Reverse Transformation and Genome Exposure in the C6 Glial Tumor Cell Line

Abstract

Reexpression of growth control and differentiation in response to physiological inducers can be demonstrated in some malignant cell lines, showing that they are not irreversibly transformed. This switch in phenotype is likely to reflect a changing pattern of gene expression, but it has not been known whether such cellular transitions involve major or only minor modulation of chromatin structure. We have studied growth control and accessibility of chromatin to DNase I in C6 glioma cells subjected to different growth regimens using an in situ nick translation assay to label the most exposed regions of nuclear chromatin.
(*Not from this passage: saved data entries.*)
(* ===== verification/Store.v ===== *)
(** * Talking to the artifact store

    What the artifact service and its client share: the errors they throw, access
    to JSON values, and scripts, programs that ask the store (and the platform's
    source of fresh identifiers) and go on with whatever it answers.  [runs] relates
    a script to every sequence of exchanges it can have, so a theorem about [runs]
    holds for every store.  The requests are those of
    [libs/aven-artifact-store/src/client.ts], for one scope; the end of the file has
    [publication] and [committedClientRun] of that client and the identity of a
    client run ([client-runs.ts]). *)

From S2P Require Import Prelude Base64 Csv Canonical.

Open Scope stdpp_scope.
Open Scope js_scope.
Local Open Scope Z_scope.

(** ** Errors *)

(** [AppError], [ArtifactStoreProblem], and any other error. *)
Inductive error :=
| AppError (status : Z) (code message : text)
| StoreProblem (status : Z) (code message : text)
| OtherError (message : text).

#[export] Instance error_eq_dec : EqDecision error.
Proof. solve_decision. Defined.

Inductive checked (A : Type) :=
| Done (a : A)
| Raise (e : error).
Arguments Done {A} a.
Arguments Raise {A} e.

#[export] Instance checked_ret : MRet checked := fun A a => Done a.
#[export] Instance checked_bind : MBind checked := fun A B k m =>
  match m with Done a => k a | Raise e => Raise e end.

(** [if (condition) throw error]. *)
Definition refuse_if (condition : bool) (e : error) : checked unit := if condition then Raise e else Done tt.
Notation "'refuse!' b 'as' e ; k" := (mbind (fun _ : unit => k) (refuse_if b e))
  (at level 100, b at next level, e at next level, k at level 200, right associativity) : js_scope.

Definition of_result {A} (m : result A) : checked A :=
  match m with Ok a => Done a | Throw message => Raise (OtherError (lit message)) end.

(** [c || m] where [m] may throw. *)
Definition or_check (c : bool) (m : checked bool) : checked bool := if c then Done true else m.

(** ** JSON values *)

Abbreviation entries := (list (text * ArtifactJson)).

Definition object (l : list (string * ArtifactJson)) : ArtifactJson :=
  AObject (map (fun e => (lit e.1, e.2)) l).
Definition str (s : string) : ArtifactJson := AString (lit s).

(** [value[key]]; [None] is [undefined]. *)
Definition get (key : string) (value : entries) : option ArtifactJson := map_get (lit key) value.

(** [value ?? null]. *)
Definition or_null (o : option ArtifactJson) : ArtifactJson :=
  match o with Some v => v | None => ANull end.

(** [value === s] and [value === n]. *)
Definition is_string (o : option ArtifactJson) (s : text) : bool :=
  match o with Some (AString t) => bool_decide (t = s) | _ => false end.
Definition is_number (o : option ArtifactJson) (n : Z) : bool :=
  match o with Some (ANumber m) => m =? n | _ => false end.

(** [String(value)]; [plain] is the text of an object, or nothing where the object has no
    prototype and the conversion throws. *)
Fixpoint js_String (plain : option text) (value : ArtifactJson) : result text :=
  match value with
  | ANull => Ok (lit "null")
  | ABool b => Ok (lit (if b then "true" else "false"))
  | ANumber n => Ok (decimal n)
  | AFraction shown => Ok shown
  | AString s => Ok s
  | AArray items =>
      texts ← collect ((fun item => match item with ANull => Ok [] | _ => js_String plain item end) <$> items);
      Ok (comma_joined texts)
  | AObject _ =>
      match plain with Some t => Ok t | None => Throw "Cannot convert object to primitive value" end
  end.

(** Values the service got with [JSON.parse] have prototypes, those of the store's client have none. *)
Definition String_parsed : ArtifactJson -> result text := js_String (Some (lit "[object Object]")).
Definition String_stored : ArtifactJson -> result text := js_String None.

(** ** Requests and scripts *)

Inductive body := Bytes (bytes : list Z) | Stream.

Inductive request :=
| Context
| Artifact (artifactId : text)
| Content (artifactId : text)
| ProducerInputs (artifactId : text)
| SupportingEvidence (artifactId : text)
| Publication (publicationId : text)
| Feed (storeEpoch : text) (afterSequence limit : Z)
| Upload (claimId sha256 : text) (length : Z) (declaredMediaType : text) (content : body)
| Publish (publicationId storeEpoch : text) (submission : ArtifactJson)
| RandomUUID.

Definition answer (q : request) : Type :=
  match q with Content _ => list Z | RandomUUID => text | _ => ArtifactJson end.

Inductive reply (q : request) :=
| Answered (a : answer q)
| Problem (status : Z) (code detail : text)
| Broken (message : text).
Arguments Answered {q} a.
Arguments Problem {q} status code detail.
Arguments Broken {q} message.

Inductive script (A : Type) :=
| Return (a : A)
| Throws (e : error)
| Ask (q : request) (k : reply q -> script A).
Arguments Return {A} a.
Arguments Throws {A} e.
Arguments Ask {A} q k.

Fixpoint script_then {A B} (k : A -> script B) (m : script A) : script B :=
  match m with
  | Return a => k a
  | Throws e => Throws e
  | Ask q c => Ask q (fun r => script_then k (c r))
  end.
#[export] Instance script_ret : MRet script := fun A a => Return a.
#[export] Instance script_bind : MBind script := fun A B k m => script_then k m.

Definition lift {A} (m : checked A) : script A :=
  match m with Done a => Return a | Raise e => Throws e end.

Definition ask (q : request) : script (answer q) :=
  Ask q (fun r => match r with
                  | Answered a => Return a
                  | Problem status code detail => Throws (StoreProblem status code detail)
                  | Broken message => Throws (OtherError message)
                  end).

(** [try { m } catch (error) { handler(error) }]. *)
Fixpoint catch {A} (handler : error -> script A) (m : script A) : script A :=
  match m with
  | Return a => Return a
  | Throws e => handler e
  | Ask q k => Ask q (fun r => catch handler (k r))
  end.

Fixpoint each {A B} (work : A -> script B) (l : list A) : script (list B) :=
  match l with
  | [] => Return []
  | x :: l => y ← work x; rest ← each work l; Return (y :: rest)
  end.

(** ** Exchanges *)

Record exchange := { ex_request : request; ex_reply : reply ex_request }.

Inductive runs {A} : script A -> list exchange -> checked A -> Prop :=
| runs_return a : runs (Return a) [] (Done a)
| runs_throws e : runs (Throws e) [] (Raise e)
| runs_ask q k r log o : runs (k r) log o -> runs (Ask q k) ({| ex_request := q; ex_reply := r |} :: log) o.

(** One store: its replies may depend on everything that was asked before. *)
Definition store := list exchange -> forall q, reply q.
Fixpoint exec {A} (host : store) (past : list exchange) (m : script A) : list exchange * checked A :=
  match m with
  | Return a => ([], Done a)
  | Throws e => ([], Raise e)
  | Ask q k =>
      let x := {| ex_request := q; ex_reply := host past q |} in
      let '(log, o) := exec host (past ++ [x]) (k (host past q)) in (x :: log, o)
  end.

(** ** The client *)

(** [canonicalArtifactJson(submission)] is the body of the request. *)
Definition publish (publicationId storeEpoch : text) (submission : ArtifactJson) : script ArtifactJson :=
  _ ← lift (of_result (canonicalArtifactJsonText submission));
  ask (Publish publicationId storeEpoch submission).

(** An unknown publication is [null]. *)
Definition publication (publicationId : text) : script ArtifactJson :=
  catch (fun e => match e with
                  | StoreProblem status code _ =>
                      if (status =? 404) && bool_decide (code = lit "RESOURCE_UNAVAILABLE")
                      then Return ANull else Throws e
                  | _ => Throws e
                  end)
    (ask (Publication publicationId)).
In fibroblasts and primary glia, exposed chromatin was localized mainly at the nuclear lamina. This readily labeled DNA structure was largely lacking in the malignant C6 glioma. When C6 cells were treated with dibutyryl cyclic AMP, exposed chromatin was reestablished around the nuclear periphery. This restoration of a normal genome exposure pattern required cytoskeletal integrity. Thus large-scale nuclear reorganization events proceed in parallel with phenotypic normalization. The changes in cell morphology, growth control, cytoskeletal organization, and chromatin exposure and localization are similar to the reverse transformation reaction in CHO-K1 cells, which is also regulated by the cyclic nucleotide system. Hydrocortisone and dexamethasone also restored genome exposure in C6 but less markedly than cAMP derivatives. Diverse transformed cells can thus respond to growth control stimuli with similar nuclear restructuring events, which presumably underlie changes in gene expression. Reverse transformation and redifferentiation appear to be alternative terms describing essentially the same biological phenomenon.